Tuesday, April 2, 2013

Good at Being Bad

Sisyphys by Titian
Giles Harvey's “Cry Me a River" (The New Yorker, 3/25/13) takes a look Benjamin Anastos’s Too Good to be True, Toby Young’s How to Lose Friends and Alienate People and The Sound of No Hands Clapping, David Goodwillie’s Seemed Like a Good Idea at the Time, Josh Gidding’s Failure: An Autobiography,Tom Grimes’s Mentor: A Memoir, Greg Baxter’s A Preparation for Death and David Shields’ How Literature Saved My Life.

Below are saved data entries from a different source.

(** X10 on the path parameters [id] and [name]. *)
Lemma pathParams_spec_witness :
  (length ["id"; "name"] <= length ["7"; "bob"])%nat
  /\ exists params,
      pathParams ["id"; "name"] ["7"; "bob"] 0 [] = Some params
      /\ NoDup (map fst params)
      /\ (forall k v, In (k, v) params -> exists x, v = [x])
      /\ (forall j name x,
            ["id"; "name"] !! j = Some name ->
            ["7"; "bob"] !! j = Some x ->
            (forall j', (j < j')%nat -> ["id"; "name"] !! j' <> Some name) ->
            mapIndex params name = Some [x])
      /\ (forall name, ~ In name ["id"; "name"] -> mapIndex params name = None).
Proof.
  assert (Hlen : (length ["id"; "name"] <= length ["7"; "bob"])%nat)
    by (simpl; lia).
  split; [exact Hlen|].
  exact (proj1 (pathParams_spec ["id"; "name"] ["7"; "bob"]) Hlen).
Defined.


(** X12 on a request without body, query and path parameters, for a
    pointer to a struct and for the nil target. *)
Lemma Bind_nothing_to_bind_witness :
  ContentLength emptyRequest <= 0
  /\ (KindOf (derefType (TPtr tNamed)) <> reflect.Struct
      \/ (QueryParams emptyRequest = [] /\ ParamNames emptyRequest = []))
  /\ Bind Decimal.ParseFloat ASCII.EqualFold plainErrorText idleDecoder
       idleDecoder (Some (TPtr tNamed, VPtr (Some (zeroValue tNamed))))
       emptyRequest
     = (Some (TPtr tNamed, VPtr (Some (zeroValue tNamed))), Nil)
  /\ Bind Decimal.ParseFloat ASCII.EqualFold plainErrorText idleDecoder
       idleDecoder None emptyRequest
     = (None, Panic NilDereference).
Proof.
  assert (Hlen : ContentLength emptyRequest <= 0) by (simpl; lia).
  assert (Hcase : KindOf (derefType (TPtr tNamed)) <> reflect.Struct
                  \/ (QueryParams emptyRequest = []
                      /\ ParamNames emptyRequest = []))
    by (right; split; reflexivity).
  split; [exact Hlen|]. split; [exact Hcase|].
  split.
  - exact (proj1 (Bind_nothing_to_bind Decimal.ParseFloat ASCII.EqualFold
                    plainErrorText idleDecoder idleDecoder emptyRequest Hlen)
             (TPtr tNamed) (VPtr (Some (zeroValue tNamed))) Hcase).
  - exact (proj2 (Bind_nothing_to_bind Decimal.ParseFloat ASCII.EqualFold
                    plainErrorText idleDecoder idleDecoder emptyRequest Hlen)).
Defined.

(** X13 on a pointer to a pointer to a struct and the query
    [name=bob]. *)
Lemma Bind_pointer_to_pointer_witness :
  ContentLength chunkedRequest <= 0
  /\ KindOf (derefType tNamed) = reflect.Struct
  /\ QueryParams chunkedRequest <> []
  /\ Bind Decimal.ParseFloat ASCII.EqualFold plainErrorText idleDecoder
       idleDecoder
       (Some (TPtr (TPtr tNamed), VPtr (Some (VPtr (Some (zeroValue tNamed))))))
       chunkedRequest
     = (Some (TPtr (TPtr tNamed),
              VPtr (Some (VPtr (Some (zeroValue tNamed))))),
        Err (HTTPError echo.StatusBadRequest
               (plainErrorText (errorString "binding element must be a struct"))
               (Some (errorString "binding element must be a struct")))).
Proof.
  assert (Hlen : ContentLength chunkedRequest <= 0) by (simpl; lia).
  assert (Hq : QueryParams chunkedRequest <> []) by discriminate.
  split; [exact Hlen|]. split; [reflexivity|]. split; [exact Hq|].
  exact (Bind_pointer_to_pointer Decimal.ParseFloat ASCII.EqualFold
           plainErrorText idleDecoder idleDecoder tNamed
           (VPtr (Some (zeroValue tNamed))) chunkedRequest Hlen eq_refl Hq).
Defined.

Lemma tUser_unmarshalersKeepShape : unmarshalersKeepShape tUser.
Proof.
  assert (Hnone : forall t, methodsOf t = noMethods -> keepsShape t (methodsOf t)).
  { intros t ->. split; intros; discriminate. }
  assert (Hlevel : keepsShape tLevel (methodsOf tLevel)).
  { split; [|intros; discriminate].
    intros f param v [= <-] Hv. unfold levelUnmarshalParam.
    destruct (String.eqb param "high"); [reflexivity|].
    destruct (String.eqb param "low"); [reflexivity | exact Hv]. }
  cbn [unmarshalersKeepShape tUser allFields tAddr tInts tString tInt tLevel].
  repeat match goal with |- _ /\ _ => split end;
    first [exact I | exact Hlevel | apply Hnone; reflexivity].
Qed.

(** X14 on the example struct, whose [Level] has [UnmarshalParam]. *)
Lemma bindData_keeps_shape_witness :
  unmarshalersKeepShape tUser
  /\ hasShape tUser (zeroValue tUser) = true
  /\ hasShape tUser
       (fst (bindData Decimal.ParseFloat ASCII.EqualFold tUser
               (zeroValue tUser)
               [("level", ["high"]); ("x", ["1"; "oops"])] "query"))
     = true.
Proof.
  split; [exact tUser_unmarshalersKeepShape|]. split; [reflexivity|].
  exact (bindData_keeps_shape Decimal.ParseFloat ASCII.EqualFold tUser
           (zeroValue tUser) [("level", ["high"]); ("x", ["1"; "oops"])]
           "query" tUser_unmarshalersKeepShape eq_refl).
Defined.

(** X15 on a form request with a query and a path parameter. *)
Lemma Bind_struct_no_panic_witness :
  KindOf tUser = reflect.Struct
  /\ hasShape tUser (zeroValue tUser) = true
  /\ unmarshalersKeepShape tUser
  /\ (forall params k v,
        FormParams formRequest = inl params -> In (k, v) params -> v <> [])
  /\ (forall k v, In (k, v) (QueryParams formRequest) -> v <> [])
  /\ (length (ParamNames formRequest) <= length (ParamValues formRequest))%nat
  /\ exists val',
      fst (Bind Decimal.ParseFloat ASCII.EqualFold plainErrorText idleDecoder
             idleDecoder (Some (TPtr tUser, VPtr (Some (zeroValue tUser))))
             formRequest)
      = Some (TPtr tUser, VPtr (Some val'))
      /\ hasShape tUser val' = true
      /\ forall p,
          snd (Bind Decimal.ParseFloat ASCII.EqualFold plainErrorText
                 idleDecoder idleDecoder
                 (Some (TPtr tUser, VPtr (Some (zeroValue tUser))))
                 formRequest) <> Panic p.
Proof.
  assert (Hform : forall params k v,
            FormParams formRequest = inl params -> In (k, v) params -> v <> []).
  { intros params k v [= <-] [[= <- <-]|[]]. discriminate. }
  assert (Hquery : forall k v, In (k, v) (QueryParams formRequest) -> v <> []).
  { intros k v [[= <- <-]|[]]. discriminate. }
  assert (Hlen : (length (ParamNames formRequest)
                  <= length (ParamValues formRequest))%nat) by (simpl; lia).
  assert (Hdec : forall (X : Type) (body : string) val0,
            hasShape tUser val0 = true ->
            exists val1,
              fst (@idleDecoder X body (Some (TPtr tUser, VPtr (Some val0))))
              = Some (TPtr tUser, VPtr (Some val1))
              /\ hasShape tUser val1 = true).
  { intros X body val0 Hv. exists val0. split; [reflexivity | exact Hv]. }
  do 2 (split; [reflexivity|]).
  split; [exact tUser_unmarshalersKeepShape|].
  split; [exact Hform|]. split; [exact Hquery|]. split; [exact Hlen|].
  exact (Bind_struct_no_panic Decimal.ParseFloat ASCII.EqualFold
           plainErrorText idleDecoder idleDecoder tUser (zeroValue tUser)
           formRequest eq_refl eq_refl tUser_unmarshalersKeepShape
           (Hdec JSONError) (Hdec XMLError) Hform Hquery Hlen).
Defined.

(** X19 on the example struct and a key that none of its fields asks
    for. *)
Lemma bindData_unknown_keys_witness :
  KindOf tUser = reflect.Struct
  /\ hasShape tUser (zeroValue tUser) = true
  /\ (forall name,
        In name (resolvedNames "query" tUser) ->
        lookupInput ASCII.EqualFold [("page", ["2"])] name = None)
  /\ bindData Decimal.ParseFloat ASCII.EqualFold tUser (zeroValue tUser)
       [("page", ["2"])] "query"
     = (zeroValue tUser, Nil).
Proof.
  assert (Hnames : forall name,
            In name (resolvedNames "query" tUser) ->
            lookupInput ASCII.EqualFold [("page", ["2"])] name = None).
  { intros name Hin. vm_compute in Hin.
    repeat (destruct Hin as [<-|Hin]; [reflexivity|]). destruct Hin. }
  do 2 (split; [reflexivity|]). split; [exact Hnames|].
  exact (bindData_unknown_keys Decimal.ParseFloat ASCII.EqualFold tUser
           (zeroValue tUser) [("page", ["2"])] "query" eq_refl eq_refl Hnames).
Defined.

(** X17 and X18 on a provider whose key file is missing: a warning, no
    TLS, and a client all the same. *)
Lemma initTLSConfig_outcome_witness :
  etcd.initTLSConfig exampleLoadX509KeyPair exampleReadFile exampleIsNotExist
    [] exampleAppendCerts exampleErrorText
    (exampleProvider "a:2379,b:2379" "cert.pem" "lost.pem" "ca.pem")
  = ({| etcd.Cfg := etcd.Cfg (exampleProvider "a:2379,b:2379" "cert.pem"
                                "lost.pem" "ca.pem");
        etcd.Log :=
          ["fail to load tls files: open lost.pem: no such file or directory"];
        etcd.client := None;
        etcd.tls := None |}, None)
  /\ (forall err : fileError,
        None = Some err ->
        exampleIsNotExist err = false
        /\ {| etcd.Cfg := etcd.Cfg (exampleProvider "a:2379,b:2379" "cert.pem"
                                      "lost.pem" "ca.pem");
              etcd.Log :=
                ["fail to load tls files: open lost.pem: no such file or directory"];
              etcd.client := None;
              etcd.tls := None |}
           = exampleProvider "a:2379,b:2379" "cert.pem" "lost.pem" "ca.pem").
Proof.
  split; [reflexivity|].
  exact (proj1 (proj2 (proj2
           (initTLSConfig_outcome exampleLoadX509KeyPair exampleReadFile
              exampleIsNotExist [] exampleAppendCerts exampleErrorText
              (exampleProvider "a:2379,b:2379" "cert.pem" "lost.pem" "ca.pem")
              _ None eq_refl)))).
Defined.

With the exception of the Shields title which is less concerned with personal failure than the failure of fiction itself, Harvey set himself a Sisyphean task in trying to come up with something positive say about such a large number of books about failure. You can almost picture Harvey with his legs up on his desk and the review copies of the books on failure in an auspicious pile—with say Memoirs of Literary Failure being the straw that breaks the camel’s back in terms of blocking the view out of his window at The New Yorker. But where does someone like Josh Gidding go? Failure: An Autobiography is not like Star Wars. Despite the fact that Toby Young did write The Sound of No Hands Clapping after How to Lose Friends and Alienate People, there is not likely to be a sequel to the Gidding volume. And what about the failed writers whose whole existence has become a cliché? What about those autobiographies of failure that fail to merit mention in even a piece like Harvey’s? What about the angry diatribes, in which the writer blames everyone from the publisher to his wife, that fail to get published at all? What about those books that aren’t good at being bad?